The Macintosh isn’t normally associated with malware, but the latest software which has caused problems for a large portion of the user base has been traced back to Russian online payment processor ChronoPay.
The MacDefender software, a fake security suite set to cause Macintosh users to panic, forcing a sale has been so widespread, that Apple themselves intervened this week, offering help and guidance on a support page.
Security researcher Brian Krebs wrote on this blog “Some of the recent scams that used bogus security alerts in a bid to frighten Mac users into purchasing worthless security software appear to have been the brainchild of ChronoPay, Russia’s largest online payment processor and something of a pioneer in the rogue anti-virus business.”
The fake MacDefender often attacks through polluted Google Image search results and is very tricky to remove because it attaches itself to the computer’s launch menu and has no dock icon.
Krebs has said that he has traced the new strains of the malware back to ChronoPay by investigating two domains the rogue software directs Mac users to go to for a paid software security solution. Krebs has found that both mac-defence.com and macbookprotection.cmo are associated with the email address [email protected], an address that leaked ChronoPay documents indicate are owned by the companies financial controller Alexandra Volkova.
Both of these domains have been suspended by Webpoint.com, a Czech registrar. Interestingly, the [email protected] account has been used very recently to register appleprodefence.com and appledefence.com.

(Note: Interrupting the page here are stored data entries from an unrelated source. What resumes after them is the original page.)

(** [validateJobCompletion]: whether the event names a runner. *)
Definition validateJobCompletion (completed : option JobCompletedMsg) : result error bool :=
  match completed with
  | None => Err (ErrNew "job-completed event is nil")
  | Some m =>
      if blank (jc_JobID m) then Err (ErrNew "job-completed event is missing its job ID")
      else
        let outcome := TrimSpace (jc_Result m) in
        if String.eqb outcome "" then Err (ErrNew "job-completed event is missing its result")
        else if (jc_RunnerID m =? 0) && String.eqb (jc_RunnerName m) "" then
          if negb (IsZero (jc_RunnerAssignTime m))
          then Err (ErrNew "job-completed event without a runner identity has a runner assignment time")
          else if negb (EqualFold outcome "canceled") && negb (EqualFold outcome "cancelled")
          then Err (ErrNew "job-completed event without a runner identity must be canceled")
          else Ok false
        else if (jc_RunnerID m <=? 0) || blank (jc_RunnerName m)
        then Err (ErrNew "job-completed event has a partial runner identity")
        else Ok true
  end.

(** The check of the started events: they are present and name a job. *)
Fixpoint check_started (l : list (option JobStartedMsg)) : result error (list JobStartedMsg) :=
  match l with
  | [] => Ok []
  | None :: _ => Err (scale_set_error ErrorInvalid "validate job-started event" "job-started event is nil or missing its job ID")
  | Some m :: rest =>
      if blank (js_JobID m)
      then Err (scale_set_error ErrorInvalid "validate job-started event" "job-started event is nil or missing its job ID")
      else match check_started rest with Err e => Err e | Ok ms => Ok (m :: ms) end
  end.

(** The check of the completed events: the ones with a runner, in order. *)
Fixpoint check_completed (c : OfficialClient) (pool : string) (startedJobIDs : list string) (l : list (option JobCompletedMsg))
    : result error (list JobCompletedMsg) :=
  match l with
  | [] => Ok []
  | completed :: rest =>
      match validateJobCompletion completed, completed with
      | Err e, _ => Err (ErrScaleSet ErrorInvalid "validate job-completed event" 0 0 (Some e))
      | Ok false, Some m =>
          let job := TrimSpace (jc_JobID m) in
          if existsb (String.eqb job) startedJobIDs
          then Err (scale_set_error ErrorInvalid "validate job-completed event"
                      "anonymous completion conflicts with a job-started event in the same batch")
          else if activeRunnerForJob c pool job
          then Err (scale_set_error ErrorInvalid "validate job-completed event"
                      "anonymous completion conflicts with an active runner job")
          else check_completed c pool startedJobIDs rest
      | Ok true, Some m => match check_completed c pool startedJobIDs rest with Err e => Err e | Ok ms => Ok (m :: ms) end
      | Ok _, None => check_completed c pool startedJobIDs rest
      end
  end.

(** Persists the events of a message, the started ones first; stops at the
    first failure. *)
Fixpoint persist_started (pool : string) (l : list JobStartedMsg) : aprog (option error) :=
  match l with
  | [] => IRet None
  | m :: rest =>
      let^ r := icall (SinkJobStarted pool (js_RunnerName m) (js_JobID m) (js_RunnerAssignTime m)) in
      match r with
      | Some e => IRet (Some (ErrScaleSet ErrorTransport "persist job-started event" 0 0 (Some e)))
      | None => persist_started pool rest
      end
  end.
Fixpoint persist_completed (pool : string) (l : list JobCompletedMsg) : aprog (option error) :=
  match l with
  | [] => IRet None
  | m :: rest =>
      let^ r := icall (SinkJobCompleted pool (jc_RunnerName m) (jc_JobID m) (jc_Result m) (jc_RunnerAssignTime m)) in
      match r with
      | Some e => IRet (Some (ErrScaleSet ErrorTransport "persist job-completed event" 0 0 (Some e)))
      | None => persist_completed pool rest
      end
  end.

Fixpoint observe_started (pool : string) (now : time) (l : list JobStartedMsg) : aprog () :=
  match l with
  | [] => IRet ()
  | m :: rest =>
      let assigned := js_RunnerAssignTime m in
      let lag := if negb (IsZero assigned) && After now assigned then Sub now assigned else 0 in
      let^ _ := icall (ObserveJobStarted pool lag) in observe_started pool now rest
  end.
Fixpoint observe_completed (pool : string) (l : list (option JobCompletedMsg)) : aprog () :=
  match l with
  | [] => IRet ()
  | Some m :: rest => let^ _ := icall (ObserveJobCompleted pool (jc_Result m) (0 <? jc_RunnerID m)) in observe_completed pool rest
  | None :: rest => observe_completed pool rest
  end.

(** The active jobs after the message's events. *)
Definition apply_events (pool : string) (started : list JobStartedMsg) (completed : list JobCompletedMsg) (c : OfficialClient)
    : OfficialClient :=
  let c := foldl (fun c m => setActiveJob pool (js_RunnerName m) (js_JobID m) c) c started in
  foldl (fun c m => clearActiveJob pool (jc_RunnerName m) c) c completed.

Krebs added “ChronoPay has been an unabashed ‘leader’ in the scareware industry for quite some time. In 2008, it was the core processor for trafficconverter.biz, the rogue anti-virus affiliate program that was designed to be the beneficiary of the first strain of the Conficker worm, a menacing contagion that still infects millions of PCs worldwide.
“Last March, the company was at the forefront of another emerging scam, when it began processing payments for icpp-online.com, a scam site that targeted filesharing users and stole victims’ money by bullying them into paying a ‘pre-trial settlement’ to cover a ‘Copyright holder fine.'”
Apple are stepping in and will be releasing an OSX patch to kill MacDefender completely.
“In the coming days, apple will deliver a Mac OS X software update that will automatically find and remove MacDefender malware and its known variants,” Apple wrote. The update will also help protect users by providing an explicit warning if they download this malware.”
KitGuru says: Hopefully not the first of a new series of attacks on the unprepared Macintosh audience.